§ **TASK PROMPT**
From the records below, please return each line that holds the word "Theorem".

§ **AVAILABLE DATA**
(** X9.  In every state between two steps the first fifty flags of the cycle
    are 0, so [get_metrics] reports between 0 and [total_points - 50]
    anomalies (0 while the buffer holds at most fifty readings). *)
Theorem anomalies_detected_bounds (pc : Loc) (g : Globals) :
  reachable pc g ->
  (forall i, (i < 50)%nat -> (i < length (anomaly_flags g))%nat ->
     nth_error (anomaly_flags g) i = Some 0%Z) /\
  (0 <= anomalies_detected (get_metrics g)
   <= Z.of_nat (total_points (get_metrics g) - 50))%Z.
Proof.
  intros Hr. split; [exact (reachable_cold_flags pc g Hr)|].
  destruct (reachable_consistent pc g Hr) as [Hlen _ _ Hbin _ _].
  unfold get_metrics. cbn [anomalies_detected total_points].
  assert (Hsum : py_sum_int (anomaly_flags g)
                 = (py_sum_int (firstn 50 (anomaly_flags g))
                    + py_sum_int (skipn 50 (anomaly_flags g)))%Z)
    by (rewrite <- py_sum_int_app, firstn_skipn; reflexivity).
  rewrite <- (firstn_skipn 50 (anomaly_flags g)) in Hbin.
  apply Forall_app in Hbin. destruct Hbin as [_ Hrest].
  rewrite Hsum.
  rewrite (py_sum_int_zeros (firstn 50 (anomaly_flags g))).
  - pose proof (py_sum_int_binary_bounds _ Hrest) as Hb.
    rewrite length_skipn, Hlen in Hb. lia.
  - apply Forall_forall. intros f Hf.
    apply In_nth_error in Hf. destruct Hf as [i Hi].
    rewrite nth_error_firstn in Hi.
    destruct (Nat.ltb_spec i 50) as [Hlt|_]; [|discriminate].
    assert (Hil : (i < length (anomaly_flags g))%nat)
      by (apply nth_error_Some; rewrite Hi; discriminate).
    rewrite (reachable_cold_flags pc g Hr i Hlt Hil) in Hi.
    injection Hi as <-. reflexivity.
Qed.

Lemma anomalies_detected_bounds_witness :
  reachable InnerLoop after_last_tick /\
  (0 <= anomalies_detected (get_metrics after_last_tick)
   <= Z.of_nat (total_points (get_metrics after_last_tick) - 50))%Z.
Proof.
  split; [exact reachable_after_last_tick|].
  exact (proj2 (anomalies_detected_bounds InnerLoop after_last_tick
                  reachable_after_last_tick)).
Defined.

(** ** Whole cycles of the replay *)

Lemma run_ticks (envs : nat -> Env) (d : list Reading) (k : nat) :
  (k <= length d)%nat ->
  exists g,
    run envs k InnerLoop (fresh d) = Running InnerLoop g /\
    data_stream g = firstn k d /\ current_index g = k /\ data g = d.
Proof.
  induction k as [|k IH]; intros Hk.
  - exists (fresh d). repeat split; reflexivity.
  - destruct IH as (g & Hrun & Hds & Hidx & Hdata); [lia|].
    cbn [run]. rewrite Hrun. cbn [engine_step]. rewrite Hdata, Hidx.
    destruct (Nat.ltb_spec k (length d)) as [_|Hge]; [|lia].
    destruct (nth_error d k) as [dp|] eqn:Hnth.
    + exists (tick (envs k) dp g). split; [reflexivity|].
      cbn [tick data_stream current_index data].
      rewrite Hds, Hidx, Hdata, (firstn_succ_nth_error _ _ _ Hnth).
      repeat split; reflexivity.
    + apply nth_error_None in Hnth. lia.
Qed.

(** X10.  From the state a reset leaves, with a non-empty source held, [len(data)]
    steps replay the whole source in order, the next step is the reset, and
    the step after it is back at the head of the inner loop in the state the
    cycle started from: the replay is periodic, of period [len(data) + 2]
    steps, whatever the clocks read and whatever a load would return. *)
Theorem full_cycle (envs : nat -> Env) (d : list Reading) :
  d <> [] ->
  (exists g,
     run envs (length d) InnerLoop (fresh d) = Running InnerLoop g /\
     data_stream g = d /\ current_index g = length d) /\
  run envs (length d + 1) InnerLoop (fresh d) = Running OuterLoop (fresh d) /\
  run envs (length d + 2) InnerLoop (fresh d) = Running InnerLoop (fresh d).
Proof.
  intros Hne.
  destruct (run_ticks envs d (length d) (Nat.le_refl _))
    as (g & Hrun & Hds & Hidx & Hdata).
  rewrite firstn_all in Hds.
  assert (H1 : run envs (length d + 1) InnerLoop (fresh d)
               = Running OuterLoop (fresh d)).
  { replace (length d + 1)%nat with (S (length d)) by lia.
    cbn [run]. rewrite Hrun. cbn [engine_step]. rewrite Hdata, Hidx.
    rewrite Nat.ltb_irrefl. unfold reset, fresh. rewrite Hdata. reflexivity. }
  split; [exists g; auto|]. split; [exact H1|].
  replace (length d + 2)%nat with (S (length d + 1)) by lia.
  cbn [run]. rewrite H1. cbn [engine_step fresh data].
  destruct d; [contradiction|reflexivity].
Qed.

Lemma full_cycle_witness :
  two_readings <> [] /\
  run load_once (length two_readings + 2) InnerLoop (fresh two_readings)
  = Running InnerLoop (fresh two_readings).
Proof.
  assert (H : two_readings <> []) by discriminate.
  split; [exact H|].
  exact (proj2 (proj2 (full_cycle load_once two_readings H))).
Defined.

Lemma engine_step_keeps_data (env : Env) (pc : Loc) (g : Globals) :
  data g <> [] ->
  exists pc' g', engine_step env pc g = Running pc' g' /\ data g' = data g.
Proof.
  intros Hne. destruct pc; cbn [engine_step].
  - destruct (data g) as [|r d] eqn:Hd; [contradiction|].
    exists InnerLoop, g. rewrite Hd. split; reflexivity.
  - destruct (Nat.ltb_spec (current_index g) (length (data g))) as [Hlt|Hge].
    + destruct (nth_error (data g) (current_index g)) as [dp|] eqn:Hnth.
      * exists InnerLoop, (tick env dp g). split; reflexivity.
      * apply nth_error_None in Hnth. lia.
    + exists OuterLoop, (reset g). split; reflexivity.
Qed.

(** X11.  Once a first load has returned a non-empty source, the thread runs for
    ever on that source: no later step stops, the source held never
    changes, and no later result of [load_dataset] is looked at. *)
Theorem loaded_once_runs_forever (envs : nat -> Env) (d : list Reading) :
  load_dataset (envs 0%nat) = Some d -> d <> [] ->
  forall n, exists pc g,
    run envs (S n) OuterLoop init = Running pc g /\ data g = d.
Proof.
  intros Hload Hne n. induction n as [|n IH].
  - cbn [run engine_step init data]. rewrite Hload.
    eexists _, _. split; reflexivity.
  - destruct IH as (pc & g & Hrun & Hdata).
    destruct (engine_step_keeps_data (envs (S n)) pc g) as (pc' & g' & Hs & Hd');
      [rewrite Hdata; exact Hne|].
    exists pc', g'. split; [|rewrite Hd'; exact Hdata].
    change (run envs (S (S n)) OuterLoop init)
      with (match run envs (S n) OuterLoop init with
            | Running pc0 g0 => engine_step (envs (S n)) pc0 g0
            | stopped => stopped
            end).
    rewrite Hrun. exact Hs.
Qed.

Lemma loaded_once_runs_forever_witness :
  load_dataset (load_once 0%nat) = Some two_readings /\
  two_readings <> [] /\
  load_dataset (load_once 1%nat) = None /\
  exists pc g,
    run load_once 10 OuterLoop init = Running pc g /\ data g = two_readings.
Proof.
  assert (Hload : load_dataset (load_once 0%nat) = Some two_readings)
    by reflexivity.
  assert (Hne : two_readings <> []) by discriminate.
  split; [exact Hload|]. split; [exact Hne|]. split; [reflexivity|].
  exact (loaded_once_runs_forever load_once two_readings Hload Hne 9%nat).
Defined.

(** ** The metrics *)

Lemma engine_step_time_nonneg (env : Env) (pc pc' : Loc) (g g' : Globals) :
  start_time env <= end_time env ->
  0 <= total_processing_time g ->
  engine_step env pc g = Running pc' g' ->
  0 <= total_processing_time g'.
Proof.
  intros Hclk Ht Hstep. destruct pc; cbn [engine_step] in Hstep.
  - destruct (data g).
    + destruct (load_dataset env); [|discriminate].
      injection Hstep as <- <-. exact Ht.
    + injection Hstep as <- <-. exact Ht.
  - destruct (current_index g <? length (data g))%nat.
    + destruct (nth_error (data g) (current_index g)); [|discriminate].
      injection Hstep as <- <-. cbn [tick total_processing_time]. nra.
    + injection Hstep as <- <-. cbn. lra.
Qed.

(** X13.  If the clock never runs backwards inside a tick, the accumulated
    processing time and the average [get_metrics] reports are never
    negative. *)
Theorem processing_time_nonneg (envs : nat -> Env) (n : nat)
        (pc : Loc) (g : Globals) :
  monotone_clock envs ->
  run envs n OuterLoop init = Running pc g ->
  0 <= total_processing_time g /\
  0 <= average_processing_time (get_metrics g).
Proof.
  intros Hclk Hrun.
  assert (Ht : 0 <= total_processing_time g).
  { revert pc g Hrun. induction n as [|n IH]; intros pc g Hrun.
    - injection Hrun as <- <-. cbn. lra.
    - cbn [run] in Hrun.
      destruct (run envs n OuterLoop init) as [pc0 g0| |]; try discriminate.
      exact (engine_step_time_nonneg (envs n) pc0 pc g0 g (Hclk n)
               (IH pc0 g0 eq_refl) Hrun). }
  split; [exact Ht|].
  unfold get_metrics. cbn [average_processing_time].
  destruct (Nat.ltb_spec 0 (processed_points g)) as [Hpos|_]; [|lra].
  apply Rmult_le_pos; [exact Ht|].
  apply Rlt_le, Rinv_0_lt_compat. apply (lt_INR 0). exact Hpos.
Qed.

Lemma processing_time_nonneg_witness :
  monotone_clock load_once /\
  run load_once 2 OuterLoop init = Running InnerLoop (tick one_ms (reading 1) (fresh two_readings)) /\
  0 <= average_processing_time
         (get_metrics (tick one_ms (reading 1) (fresh two_readings))).
Proof.
  assert (Hclk : monotone_clock load_once).
  { intros [|k]; cbn; lra. }
  assert (Hrun : run load_once 2 OuterLoop init
                 = Running InnerLoop (tick one_ms (reading 1) (fresh two_readings)))
    by reflexivity.
  split; [exact Hclk|]. split; [exact Hrun|].
  exact (proj2 (processing_time_nonneg load_once 2 InnerLoop _ Hclk Hrun)).
Defined.

(** ** The recent-data reply after a tick *)

Lemma skipn_S_tl {A : Type} (k : nat) (l : list A) :
  skipn (S k) l = tl (skipn k l).
Proof.
  revert l. induction k as [|k IH]; intros l.
  - destruct l; reflexivity.
  - destruct l as [|x l]; [reflexivity|].
    change (skipn (S (S k)) (x :: l)) with (skipn (S k) l).
    change (skipn (S k) (x :: l)) with (skipn k l). apply IH.
Qed.

Lemma py_last_pred_tl {A : Type} (n : nat) (l : list A) :
  (S n <= length l)%nat -> py_last n l = tl (py_last (S n) l).
Proof.
  intros H. unfold py_last.
  replace (length l - n)%nat with (S (length l - S n)) by lia.
  apply skipn_S_tl.
Qed.

(** X14.  Right after a tick the [get_data] reply ends with the reading just
    processed and its verdict, preceded by the last ninety-nine entries
    held before; once a hundred readings are held, the reply is the
    previous reply with its oldest entry dropped and the new one added. *)
Theorem get_data_after_tick (env : Env) (dp : Reading) (g : Globals) :
  fst (get_data (tick env dp g)) = py_last 99 (data_stream g) ++ [dp] /\
  snd (get_data (tick env dp g))
  = py_last 99 (anomaly_flags g) ++ [classify (data_stream g) dp] /\
  ((100 <= length (data_stream g))%nat ->
   fst (get_data (tick env dp g)) = tl (fst (get_data g)) ++ [dp]) /\
  ((100 <= length (anomaly_flags g))%nat ->
   snd (get_data (tick env dp g))
   = tl (snd (get_data g)) ++ [classify (data_stream g) dp]).
Proof.
  unfold get_data. cbn [fst snd tick data_stream anomaly_flags].
  fold (classify (data_stream g) dp).
  rewrite !py_last_snoc.
  split; [reflexivity|]. split; [reflexivity|].
  split; intros H; rewrite (py_last_pred_tl 99) by exact H; reflexivity.
Qed.

Lemma get_data_after_tick_witness :
  (100 <= length (data_stream hundred_globals))%nat /\
  fst (get_data (tick one_ms (reading 7) hundred_globals))
  = tl (fst (get_data hundred_globals)) ++ [reading 7].
Proof.
  assert (H : (100 <= length (data_stream hundred_globals))%nat).
  { cbn [hundred_globals data_stream]. rewrite repeat_length. lia. }
  split; [exact H|].
  destruct (get_data_after_tick one_ms (reading 7) hundred_globals)
    as (_ & _ & Hslide & _).
  exact (Hslide H).
Defined.

(** ** The two endpoints against each other *)

(** X15.  While the buffer holds at most a hundred readings, the two endpoints
    agree: the metrics count the entries of the [get_data] reply, sum its
    flags and average its values. *)
Theorem metrics_match_recent_data (pc : Loc) (g : Globals) :
  reachable pc g ->
  (length (data_stream g) <= 100)%nat ->
  total_points (get_metrics g) = length (fst (get_data g)) /\
  anomalies_detected (get_metrics g) = py_sum_int (snd (get_data g)) /\
  (data_stream g <> [] ->
   average_current_value (get_metrics g)
   = mean_of (map Current (fst (get_data g)))).
Proof.
  intros Hr Hlen.
  pose proof (flags_aligned _ _ (reachable_consistent pc g Hr)) as Hf.
  unfold get_data. cbn [fst snd].
  rewrite !py_last_short by lia.
  split; [reflexivity|]. split; [reflexivity|].
  intros Hne. unfold get_metrics, mean_of. cbn [average_current_value].
  rewrite length_map.
  destruct (Nat.ltb_spec 0 (length (data_stream g))) as [_|Hz];
    [reflexivity|].
  destruct (data_stream g); [contradiction|simpl in Hz; lia].
Qed.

§ **RESPONSE AREA**
Theorem anomalies_detected_bounds (pc : Loc) (g : Globals) :
Theorem full_cycle (envs : nat -> Env) (d : list Reading) :
Theorem loaded_once_runs_forever (envs : nat -> Env) (d : list Reading) :
Theorem processing_time_nonneg (envs : nat -> Env) (n : nat)
Theorem get_data_after_tick (env : Env) (dp : Reading) (g : Globals) :
Theorem metrics_match_recent_data (pc : Loc) (g : Globals) :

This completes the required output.